Technique variations

The starting point of the surgery may be the hymenal ring or the introitus, defined as where the line of the labia minora meets the perineum [137]. The extent of skin incision and dissection varies according to the extent of the defect [138]. There are variations in suture type and gauge [136]. The order of perineal muscle approximation can vary and may be performed individually or en bloc [136]. The approximated perineal body muscles can be attached superiorly to the levator ani muscles and/or the fibromuscular layer of the posterior vaginal wall [136].

Special terminology considerations

If the surgeon is performing a posterior vaginal repair at the same time, which is common, the terms “colpoperineorrhaphy” or “colpoperineoplasty” to designate the performance of both procedures should be avoided as it does not clearly delineate the posterior vaginal repair and the perineal repair. The term “perineoplasty” is not acceptable for perineal repair, as the term “perineoplasty” has been used interchangeably with widening genital hiatus for vaginal stenosis [139]. However, the synonym “perineorrhaphy” is acceptable as this term more specifically describes the nature of perineal repair.

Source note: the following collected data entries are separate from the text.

(** [get_last_3f_roi_adjustment] *)
Definition get_last_3f_roi_adjustment (cache : option DataFrame)
           (last_3f_rank : float64) (popularity_group : cell)
  : attempt float64 * option DataFrame * list message :=
  match get_last_3f_roi_stats cache popularity_group with
  | (Raises e, cache', log) => (Raises e, cache', log)
  | (Returns stats, cache', log) => (roi_adjustment stats last_3f_rank, cache', log)
  end.

End Last3FRankBuilder.

(** *** The scores of a whole table *)







(** *** What the top lists are measured against *)

(** A row passes the filters of a top list: each one that is given (and
    not empty) names the value of its column. *)
Definition passes (filters : list (string * option string)) (r : Row) : bool :=
  forallb (fun cv => match truthy (snd cv) with
                     | Some s => cell_eqb (cell_at r (fst cv)) (Str s)
                     | None => true
                     end) filters.

(** Descending ROI, missing values last. *)
Definition roi_desc (a b : Row) : Prop :=
  desc_leb (roi_percentage a) (roi_percentage b) = true.

(** [out] is the top [top_n] of the rows of [data] that pass [filters]:
    followed by the rows it leaves out, it is those rows by descending ROI. *)
Definition top_of (filters : list (string * option string)) (top_n : Z)
           (data out : DataFrame) : Prop :=
  columns out = columns data
  /\ exists dropped,
       Permutation (rows out ++ dropped) (List.filter (passes filters) (rows data))
       /\ StronglySorted roi_desc (rows out ++ dropped)
       /\ (0 <= top_n ->
           length (rows out)
           = Nat.min (Z.to_nat top_n)
                     (length (List.filter (passes filters) (rows data)))).

(** *** What the ROI of a rank group is measured against *)



(** Combined results of two races with their derived ranks. *)
Definition ranked_entry (i : Z) (horse : string) (rank odds pop time_rank : Z) : Row :=
  mkRow i (<["horse_id" := Str horse]>
           (<["rank" := Flt (of_Z rank)]>
            (<["odds" := Flt (Fin (odds # 10))]>
             (<["popularity" := Flt (of_Z pop)]>
              (<["last_3f_rank" := Flt (of_Z time_rank)]> ∅))))).

Definition combined_example : DataFrame :=
  mkDF ["horse_id"; "rank"; "odds"; "popularity"; "last_3f_rank"]
       [ranked_entry 0 "H1" 1 35 2 1; ranked_entry 1 "H2" 2 120 5 2;
        ranked_entry 2 "H3" 1 48 1 1; ranked_entry 3 "H4" 3 90 4 2;
        ranked_entry 4 "H5" 2 61 3 1].
(** * Local Food Wastage Management System: the data layer of [app.py]

    A shallow embedding of the SQLite store that [app.py] drives (the four
    tables of [setup_database], foreign keys switched on by
    [get_db_connection]), of its CRUD functions and of the queries that
    [main] sends to the store, followed by the properties of the written
    specification that were checked against them. *)

From Stdlib Require Import ZArith List String Ascii Bool Lia Permutation Sorted.
Import ListNotations.
Local Open Scope Z_scope.

(** ** Values *)

(** SQLite stores an INTEGER in at most eight bytes, signed. *)
Definition MAX_ROWID : Z := 9223372036854775807.
Definition MIN_INT64 : Z := -9223372036854775808.

Definition in_int64 (z : Z) : bool := (MIN_INT64 <=? z) && (z <=? MAX_ROWID).

(** The exceptions that reach the caller: those of [sqlite3], the one
    [pandas.read_sql_query] wraps every failure of a query in, and the one
    [int()] raises on a missing value. *)
Inductive exn : Type :=
| OverflowError      (* Python int too large to convert to SQLite INTEGER *)
| IntegrityError     (* FOREIGN KEY / UNIQUE constraint failed *)
| OperationalError   (* database or disk is full *)
| DatabaseError      (* pandas: Execution failed on sql ... *)
| TypeError.         (* int() argument must be ..., not 'NoneType' *)

Inductive outcome (A : Type) : Type :=
| Returned (a : A)
| Raised (e : exn).
Arguments Returned {A} a.
Arguments Raised {A} e.

(** What a Python function hands back, as far as this program goes. *)
Inductive pyval : Type :=
| PyNone
| PyInt (z : Z).

(** A [datetime.date], as [st.date_input] returns it. *)
Record date : Type := { year : Z; month : Z; day : Z }.

Definition is_leap (y : Z) : bool :=
  ((y mod 4 =? 0) && negb (y mod 100 =? 0)) || (y mod 400 =? 0).

Definition days_in_month (y m : Z) : Z :=
  if m =? 2 then (if is_leap y then 29 else 28)
  else if (m =? 4) || (m =? 6) || (m =? 9) || (m =? 11) then 30
  else 31.

(** The values the [date] type of Python holds: MINYEAR = 1, MAXYEAR = 9999. *)
Definition valid_date (d : date) : bool :=
  (1 <=? year d) && (year d <=? 9999) &&
  (1 <=? month d) && (month d <=? 12) &&
  (1 <=? day d) && (day d <=? days_in_month (year d) (month d)).

Definition digit (n : Z) : ascii := ascii_of_nat (48 + Z.to_nat (n mod 10)).

Definition pad2 (n : Z) (k : string) : string :=
  String (digit (n / 10)) (String (digit n) k).

Definition pad4 (n : Z) (k : string) : string :=
  String (digit (n / 1000)) (String (digit (n / 100)) (pad2 n k)).

(** [date.isoformat()], which the default adapter of [sqlite3] applies to a
    bound [date]: ["%04d-%02d-%02d"]. *)
Definition isoformat (d : date) : string :=
  pad4 (year d) (String "-" (pad2 (month d) (String "-" (pad2 (day d) EmptyString)))).

(** ** Rows of the four tables (lines 36-39)

    A TEXT column holds NULL or a text, an INTEGER column NULL or a 64-bit
    integer; the INTEGER PRIMARY KEY is the rowid and is never NULL.
    [Expiry_Date] holds what the adapter stored for a date: a text. *)

Module Providers.
Record row : Type := {
  Provider_ID : Z;
  Name : option string;
  Type_ : option string;
  Address : option string;
  City : option string;
  Contact : option string }.
End Providers.

Module Receivers.
Record row : Type := {
  Receiver_ID : Z;
  Name : option string;
  Type_ : option string;
  City : option string;
  Contact : option string }.
End Receivers.

Module Food_Listings.
Record row : Type := {
  Food_ID : Z;
  Food_Name : option string;
  Quantity : option Z;
  Expiry_Date : option string;
  Provider_ID : option Z;
  Provider_Type : option string;
  Location : option string;
  Food_Type : option string;
  Meal_Type : option string }.
End Food_Listings.

Module Claims.
Record row : Type := {
  Claim_ID : Z;
  Food_ID : option Z;
  Receiver_ID : option Z;
  Status : option string;
  Timestamp : option string }.
End Claims.

(** Every table has an INTEGER PRIMARY KEY AUTOINCREMENT column. *)
Class Keyed (R : Type) : Type := {
  rowid : R -> Z;
  with_rowid : Z -> R -> R }.

#[export] Instance Keyed_provider : Keyed Providers.row := {
  rowid := Providers.Provider_ID;
  with_rowid i r :=
    {| Providers.Provider_ID := i; Providers.Name := Providers.Name r;
       Providers.Type_ := Providers.Type_ r; Providers.Address := Providers.Address r;
       Providers.City := Providers.City r; Providers.Contact := Providers.Contact r |} }.

#[export] Instance Keyed_receiver : Keyed Receivers.row := {
  rowid := Receivers.Receiver_ID;
  with_rowid i r :=
    {| Receivers.Receiver_ID := i; Receivers.Name := Receivers.Name r;
       Receivers.Type_ := Receivers.Type_ r; Receivers.City := Receivers.City r;
       Receivers.Contact := Receivers.Contact r |} }.

#[export] Instance Keyed_listing : Keyed Food_Listings.row := {
  rowid := Food_Listings.Food_ID;
  with_rowid i r :=
    {| Food_Listings.Food_ID := i; Food_Listings.Food_Name := Food_Listings.Food_Name r;
       Food_Listings.Quantity := Food_Listings.Quantity r;
       Food_Listings.Expiry_Date := Food_Listings.Expiry_Date r;
       Food_Listings.Provider_ID := Food_Listings.Provider_ID r;
       Food_Listings.Provider_Type := Food_Listings.Provider_Type r;
       Food_Listings.Location := Food_Listings.Location r;
       Food_Listings.Food_Type := Food_Listings.Food_Type r;
       Food_Listings.Meal_Type := Food_Listings.Meal_Type r |} }.

#[export] Instance Keyed_claim : Keyed Claims.row := {
  rowid := Claims.Claim_ID;
  with_rowid i r :=
    {| Claims.Claim_ID := i; Claims.Food_ID := Claims.Food_ID r;
       Claims.Receiver_ID := Claims.Receiver_ID r; Claims.Status := Claims.Status r;
       Claims.Timestamp := Claims.Timestamp r |} }.

(** ** Tables

    The rows of a table in the order a scan meets them (by rowid), and the
    largest rowid the table ever held, which AUTOINCREMENT keeps in
    [sqlite_sequence]. *)
Record table (R : Type) : Type := { rows : list R; seq : Z }.
Arguments rows {R} t.
Arguments seq {R} t.

Definition empty_table {R : Type} : table R := {| rows := []; seq := 0 |}.

Record store : Type := {
  Providers_ : table Providers.row;
  Receivers_ : table Receivers.row;
  Food_Listings_ : table Food_Listings.row;
  Claims_ : table Claims.row }.
(* ===== verification/Prelude.v ===== *)
(** * AxiomDB: a verification library for the storage, logging, locking and index core

    AxiomDB is a relational database in Rust.  This library models the part of it on which
    the durability and the isolation of transactions rest, from the bytes of a page up to
    interleaved transactions, and the secondary B+tree index on top of the storage engine.

    ** The program and the files that model it

    _Locks_ (crates/axiomdb-lock).  A lock manager keeps, in 64 record shards and 16 table
    shards, a queue of holders and waiters per page or table.
    - LockMode: mode.rs, the modes, the conflict matrix and the flags.
    - SlotBitmap: bitmap.rs, the set of slots of a page that a record lock covers.
    - LockQueue: entry.rs, [find_conflict] and [try_grant_waiters] on one queue.
    - Deadlock: deadlock.rs and txn_locks.rs, Brent's cycle search and the choice of a victim.
    - LockManager: manager.rs.  Every section under a shard mutex is one function on the
      record [LockManager]; a [World] runs any number of transactions, each inside at most
      one call, and its steps interleave those sections.
    - LockSafety: what holds in every reachable world.

    _Pages and their allocation_ (crates/axiomdb-storage).
    - Page: page.rs, 16 KiB of bytes with a header of 64 bytes and a checksum.
    - FreeList: freelist.rs, the bitmap of free pages.
    - Heap: heap.rs and the snapshots of axiomdb-core/src/traits.rs, slotted pages of rows
      with the transaction identifiers that decide their visibility.
    - PageRows: which changes of a page leave its live rows in place.
    - Storage: engine.rs, memory.rs and local_page_batch.rs.  The trait [StorageEngine] is a
      class; [StorageLaws] states what its clients rely on, reads and writes of pages in use
      and the freeing of pages one by one and in batches, [StorageRoom] when allocation
      succeeds; the in-memory engine is an instance of all three.
    - ZoneMap: zone_map.rs, the bounds of one column kept in a page header, and the test by
      which a table scan skips a page.
    - HeapChain: heap_chain.rs, the insertions of heap_chain_write.rs and the scans of
      heap_chain_scan.rs, tables as linked lists of heap pages.
    - HeapBatch: the batch insertion of heap_chain_batch.rs.
    - HeapUpdate: the batch deletion, rewriting and reading of rows by location, and the
      clearing of the deletions of a transaction.
    - HeapRaces: interleavings of these operations between their latches, and failures.

    _The B+tree_ (crates/axiomdb-index).  Its code runs in the state and error monad of
    PageIo, over any engine and with or without a transaction-local batch of pages.
    - ByteOrder: byte strings in lexicographic order and fixed-size arrays.
    - BTreeNode: page_layout.rs, leaves and internal nodes in the body of a page.
    - PageIo: the monad, its weakest precondition with a budget of allocations, and [moved],
      which says which pages an operation may have changed.
    - BTree: tree.rs, tree_insert.rs, tree_delete.rs, tree_range.rs and iter.rs.
    - BTreeRep: what it means that pages hold a tree, and lookups.
    - BTreeSplit, BTreeStep, BTreeInsert: insertion.
    - BTreeMove, BTreeRebalance, BTreeDelete: deletion.
    - BTreeRange: scans.  BTreeChain: an insertion after which a scan fails.

    _Index keys_ (crates/axiomdb-sql, over the values of crates/axiomdb-types).
    - KeyEncoding: key_encoding.rs, the order-preserving encoding of column values.
    - IndexScan: index_maintenance.rs and fk_enforcement.rs, the keys of secondary and
      foreign-key indexes and the lookups through the B+tree.

    _The log and transactions_ (crates/axiomdb-wal).
    - WalEntry: entry.rs, the format of log records.
    - Undo: txn_record_heap.rs, txn_rollback.rs and the single-row operations of
      heap_chain_write.rs of the storage crate, the undo log and its reversal over any engine.
    - WalLog: the file header and tail scan of writer.rs, and reader.rs.
    - WalWriter: concurrent_writer.rs, with the file and the disk as separate images and
      the flushes as interleaved steps.
    - WalPipeline: fsync_pipeline.rs and the protocol of its caller in the network crate.
    - TableWrite: the statements on heap tables of table_write.rs, table_ctx.rs and table.rs
      (crates/axiomdb-sql), from the encoded rows on, with the batch records of
      txn_record_heap.rs.  A [Session] is the engine, the page batch, the undo log and the
      records handed to the log writer; statements run in a monad over it.
    - TableForward: changes of a table that an undo log takes back.
    - TableRollback: what the statements do, and that rolling back undoes them.
    - TableFlaws: executions in which they break isolation or atomicity.
    - Txn: txn.rs, txn_begin_commit.rs, txn_inspect.rs and the state changes of commit and
      rollback, for any number of connections whose calls interleave at the shared accesses.
    - WalClustered: clustered.rs, the values of the log records of clustered tables.
    - Recovery: recovery.rs, checkpoint.rs, the checkpoint field of meta.rs (storage crate),
      and the opening, checkpointing and log rotation of txn_inspect.rs, txn_construction.rs
      and txn.rs.  The operations on clustered trees that recovery calls are the class
      [ClusteredTree]; flushing an engine is the class [StorageFlush].
    - RecoveryHistory: histories of transactions with the log they leave ([db_history]), and
      what recovery makes of them at any point.
    - RecoveryFlaws: executions after which recovery loses or revives changes, or fails.

    ** How code is represented

    Machine integers are [Z] with their range as a predicate and every wrap-around or
    saturation written out; buffers are lists of bytes; structs are records and enums are
    inductive types.  [Result] is the [Result] of Rust with the errors of [DbError]; a panic
    (an index out of bounds, a failed [assert], an [unreachable]) is [None], written with
    [let!].  Operations that change a structure return the changed one, also with an error.
    [debug_assert] is left out, as in release builds.  Hash maps are [gmap]s; the order in
    which one of them is iterated is never relied on.  CRC-32C comes from another crate and
    is the class [Crc32c]; [Crc32cRange] says that it yields 32 bits, and a bitwise
    implementation is an instance of both.

    ** What the theorems show

    - Isolation: in every guarded interleaving snapshots are exact ([txn_snapshot_exact]),
      and the scan of a running transaction does not change when others insert rows, or
      delete rows that it does not see as deleted, before they commit.  The two exceptions
      are stated with it: deleting once more a row that it sees as deleted brings the row
      back, and an update in place takes the row out ([mvcc_isolation],
      [heap_snapshot_isolation]).
    - Atomicity: rolling back restores every row and touches no other, also when the changes
      are those of any sequence of statements on a table, after which every snapshot sees
      what it saw before ([rollback_restores_rows], [transaction_rolls_back]).
    - Recovery: at any point of a history of interleaved transactions, opening the database
      leaves exactly what was committed ([recovery_restores_committed]), and the records
      that the statements of a transaction leave in the log are enough to undo it
      ([crashed_transaction_recovers]).  Both are about the history since the last
      checkpoint, with the log file holding every record, and about heap records; a row has
      one writer at a time.
    - In the theorems on atomicity and recovery statements may delete any row with a live
      slot, also one that carries the stamp of an earlier deletion.  Undoing a deletion
      clears the stamp and does not restore an earlier one: [cleared] says so of a row,
      [clear_row] of the rows of a table, and [stamp_free], that no row the transaction
      deleted was stamped, is the condition under which everything is as it was.
      [redeletion_revives_row] shows what happens without it.
    - Durability: what a completed flush covers is on disk, nothing is lost or duplicated in
      the writer, and opening a torn log returns exactly what was written
      ([wal_commit_durable], [wal_writer_conserves], [wal_log_recovery]).
    - Mutual exclusion and progress of locks: conflicting modes are never held together, no
      wakeup is lost, detection of deadlocks is sound, complete and terminates.
    - The index: lookup, insertion, deletion and scans implement a finite map ordered by
      key, on any lawful engine, touch and free only pages of the tree, and do not fail when
      the engine has room for the stated number of pages.
    - Tables: scans of a chain return exactly the visible rows, insertions append exactly
      theirs and grow the chain when needed, deletions and rewrites by location change
      exactly the rows named, and zone maps stay true under batch insertion
      ([heap_chain_scan_correct], [heap_chain_insert_correct], [heap_chain_batch_correct],
      [heap_chain_delete_correct], [heap_chain_rewrite_correct]).  Batch statements do that,
      and log and record for undo exactly the rows they changed
      ([batch_statements_correct]).
    - Index keys: encoded keys compare as the values do and decode to them, and a lookup of
      a logical key through a tree with linked leaves returns exactly the rows indexed under
      it ([index_key_order], [index_key_roundtrip], [index_lookup_exact]), for the values
      that [orderable] and [storable] name.
    - Refinement of the data structures to sets and maps (bitmaps, free list, in-memory
      engine), round trips of every format, and the behaviour of each page operation on
      every branch, errors included.

    Several theorems exhibit executions in which the code does not do what it means to: two
    holders of an exclusive record lock after an extension or an upgrade, a deadlock victim
    that leaves a waiter behind, a log whose records are out of order, an acknowledged
    commit that is not durable, a snapshot that sees a running transaction, a rollback that
    overwrites a concurrent insert, a split after which the chain of leaves is broken,
    values whose index keys cannot be decoded or compare wrongly, rows of a table lost
    between latches, a batch deletion that fails halfway, zone maps that hide rows, rows
    written in the name of another transaction, a failed update that is not undone, a
    committed deletion that is lost when a second one is rolled back, decimals whose
    comparison overflows, a checkpoint after which a reopened database shows no rows, a recovery that undoes what
    was committed after an earlier one or cannot be run again, a lost insertion that comes
    back, and a log record with more fields than its count can hold.  The positive theorems
    name the condition that excludes them.

    ** Bounds and fuel

    Loops whose number of turns depends on data take fuel.  The two loops of the cycle
    search get [2 ^ 22] and [2 ^ 14] turns, which [detect_cycle_terminates] shows to be
    enough for every map, because the code gives up on its own before; binary search takes
    the number of keys; a descent of the tree takes one unit per level, and the theorems
    ask for more fuel than the height; a scan takes one unit per entry and leaf; a walk of
    a heap chain takes its number of pages, and the theorems ask for that much; the scans
    of the log take the length of the file; recovery takes fuel for the chain of a
    truncated table, and its theorems hold for any.  Running out of fuel is [None], so the theorems
    that state a result exclude it.

    ** Not modelled

    - Memory mapping, the buffer pool, the double write buffer and file I/O errors: unsafe
      pointers and system calls.
    - Page latches: the index code runs under the lock of its tree; for heap pages the
      effect of missing latches is shown in Undo and HeapRaces.
    - Bulk loading and batch deletion of the index (tree_bulk.rs), prefix compression and
      the adaptive hash index.
    - Clustered tables and their undo log (trees that hold rows); recovery of them is
      translated over an interface, and no theorem is about a log with clustered records.
    - Redo: the code has none; pages are assumed to be as the process left them, which is
      what the module documentation of recovery.rs promises to handle.
    - The maintenance of secondary indexes under changes of rows, with the duplicate check
      of unique indexes (index_maintenance.rs); only its keys and lookups are modelled.
    - The row codec, coercions and collations, the catalog, the rest of SQL, the network
      protocol and the command line. *)

From Stdlib Require Export ZArith Lia.
From stdpp Require Export base list list_numbers gmap numbers.
Export list_basics.list list_relations.list list_monad.list list_misc.list.
Lemma slot_split s s' :
  0 <= s -> 0 <= s' -> s = s' <-> (Z.to_nat (s / 64) = Z.to_nat (s' / 64) /\ s mod 64 = s' mod 64).
Proof.
  intros Hs Hs'. split; [by intros ->|]. intros [Hd Hm].
  pose proof (Z.div_pos s 64). pose proof (Z.div_pos s' 64).
  rewrite (Z.div_mod s 64), (Z.div_mod s' 64) by lia. lia.
Qed.

Lemma bm_test_grow ws n s :
  (length ws <= n)%nat ->
  bm_test (mkBitmap (resize n 0 ws)) s = bm_test (mkBitmap ws) s.
Proof.
  intros Hn. unfold bm_test. simpl.
  destruct (decide (Z.to_nat (s / 64) < length ws)%nat).
  - by rewrite lookup_resize by lia.
  - rewrite (lookup_ge_None_2 ws) by lia.
    destruct (decide (Z.to_nat (s / 64) < n)%nat).
    + rewrite lookup_resize_new by lia. by rewrite Z.land_0_l, bool_decide_eq_false_2 by auto.
    + by rewrite lookup_resize_old by lia.
Qed.

Lemma bm_test_alter ws f s s' :
  0 <= s -> 0 <= s' ->
  bm_test (mkBitmap (alter f (Z.to_nat (s / 64)) ws)) s' =
  match ws !! Z.to_nat (s' / 64) with
  | None => false
  | Some w => if decide (Z.to_nat (s / 64) = Z.to_nat (s' / 64))
              then Z.testbit (f w) (s' mod 64) else Z.testbit w (s' mod 64)
  end.
Proof.
  intros Hs Hs'. unfold bm_test. simpl.
  rewrite list_lookup_alter.
  pose proof (Z.mod_pos_bound s' 64).
  destruct (ws !! Z.to_nat (s' / 64)) as [w|] eqn:E; simpl;
    case_decide as Hd; rewrite ?Hd, ?E; simpl; try done;
    rewrite land_bit_nonzero by lia; done.
Qed.

Lemma bm_test_set bm s s' :
  0 <= s -> 0 <= s' -> bm_test (bm_set bm s) s' = bool_decide (s' = s) || bm_test bm s'.
Proof.
  intros Hs Hs'. unfold bm_set.
  set (ws := if decide _ then _ else _).
  assert (Htest : forall t, bm_test (mkBitmap ws) t = bm_test bm t).
  { intros t. unfold ws. destruct bm as [b]. simpl. case_decide; [|done].
    apply bm_test_grow. lia. }
  assert (Hlen : (Z.to_nat (s / 64) < length ws)%nat).
  { unfold ws. case_decide; [rewrite length_resize|]; lia. }
  rewrite bm_test_alter by done. rewrite <-Htest. unfold bm_test at 1. simpl.
  pose proof (Z.mod_pos_bound s 64). pose proof (Z.mod_pos_bound s' 64).
  destruct (ws !! Z.to_nat (s' / 64)) as [w|] eqn:E.
  - case_decide as Hd.
    + rewrite testbit_set_bit, land_bit_nonzero by lia. f_equal.
      apply bool_decide_ext. rewrite (slot_split s' s) by done. intuition.
    + rewrite bool_decide_eq_false_2; [by rewrite land_bit_nonzero by lia|].
      intros ->. done.
  - rewrite bool_decide_eq_false_2; [done|]. intros ->.
    apply lookup_ge_None in E. lia.
Qed.

Lemma bm_test_clear bm s s' :
  0 <= s -> 0 <= s' ->
  bm_test (bm_clear bm s) s' = negb (bool_decide (s' = s)) && bm_test bm s'.
Proof.
  intros Hs Hs'. unfold bm_clear. case_decide as Hlt.
  - rewrite bm_test_alter by done. unfold bm_test.
    pose proof (Z.mod_pos_bound s 64). pose proof (Z.mod_pos_bound s' 64).
    destruct (words bm !! Z.to_nat (s' / 64)) as [w|] eqn:E.
    + case_decide as Hd.
      * rewrite testbit_clear_bit, land_bit_nonzero by lia. do 2 f_equal.
        apply bool_decide_ext. rewrite (slot_split s' s) by done. intuition.
      * rewrite bool_decide_eq_false_2; [by rewrite land_bit_nonzero by lia|].
        intros ->. done.
    + by rewrite andb_false_r.
  - case_bool_decide as Hd; [|done]. subst. unfold bm_test.
    by rewrite lookup_ge_None_2 by lia.
Qed.

Lemma bm_test_new s : bm_test bm_new s = false.
Proof. done. Qed.

Lemma bm_test_with_slot s s' :
  0 <= s -> 0 <= s' -> bm_test (bm_with_slot s) s' = bool_decide (s' = s).
Proof. intros. unfold bm_with_slot. rewrite bm_test_set by done. apply orb_false_r. Qed.

(** ** Well-formedness *)

Lemma slot_word_idx s : in_u16 s -> (Z.to_nat (s / 64) < 1024)%nat.
Proof. intros Hs. pose proof (Z.div_lt_upper_bound s 64 1024). widths. Qed.

Lemma Forall_alter_in {A} (P : A -> Prop) f i (l : list A) :
  Forall P l -> (forall x, P x -> P (f x)) -> Forall P (alter f i l).
Proof.
  intros Hl Hf. apply Forall_lookup. intros j x. rewrite list_lookup_alter.
  rewrite Forall_lookup in Hl.
  case_decide as Hd; [destruct (l !! i) eqn:E|]; simpl; intros; simplify_eq; eauto.
Qed.

Lemma bm_wf_new : bm_wf bm_new.
Proof. split; [constructor|simpl; lia]. Qed.

Lemma bm_wf_set bm s : bm_wf bm -> in_u16 s -> bm_wf (bm_set bm s).
Proof.
  intros [Hw Hl] Hs. pose proof (slot_word_idx s Hs).
  pose proof (Z.mod_pos_bound s 64).
  unfold bm_set, bm_wf; cbn [words]. rewrite length_alter. split.
  - apply Forall_alter_in; [|auto with axiomdb lia].
    case_decide; [|done]. apply Forall_resize; auto with axiomdb.
  - case_decide; [rewrite length_resize|]; lia.
Qed.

In communications regarding this procedure, the specific components of the perineal body that the surgeon integrated should be specified, as the term perineal repair, while most appropriate, is not specific to which muscular or structural components are integrated by the surgeon. These details may be important in ongoing care of the patient or in the management of complications.

Summary

Perineal repair is performed to address a defect or attenuation of the perineal body, and it must approximate muscles of the perineal body. It generally results in a decrease in the size of the genital hiatus and an increase in the length of the perineal body.

Levator ani plication

Levator ani plication involves plication of the levator ani muscle toward the midline, incorporating a portion of the lateral fibromuscular layer of the posterior vaginal wall (Table 1) [140]. It is considered a constricting surgical procedure in which the goal is to narrow the distal vagina to close a defect in the genital hiatus. It is relatively contraindicated in women who have or desire future receptive vaginal intercourse because of high rates of dyspareunia.

Procedure description

Equipment

A levator plication can be performed transperineally or transvaginally, and basic equipment matches these approaches (Table 2).

List of steps

  1. Step 1:

    The distal portion of the levator ani muscles is identified either before or after the repair of the fibromuscular tissue in a posterior vaginal repair.

  2. Step 2:

    Sutures are placed laterally in the levator ani muscles incorporating a portion of the lateral fibromuscular layer of the posterior vaginal wall.

  3. Step 3:

    The sutures are tied in the midline to draw the muscles together to create a muscular shelf.

Technique variations

Variations include the direction of suture placement to approximate the levator muscles and how many sutures or what suture types are placed. Variation exists in closure of vaginal or perineal epithelium over the muscle approximation sutures; some surgeons do not close this at all, some do only if needed for hemostasis, and some routinely close the epithelium.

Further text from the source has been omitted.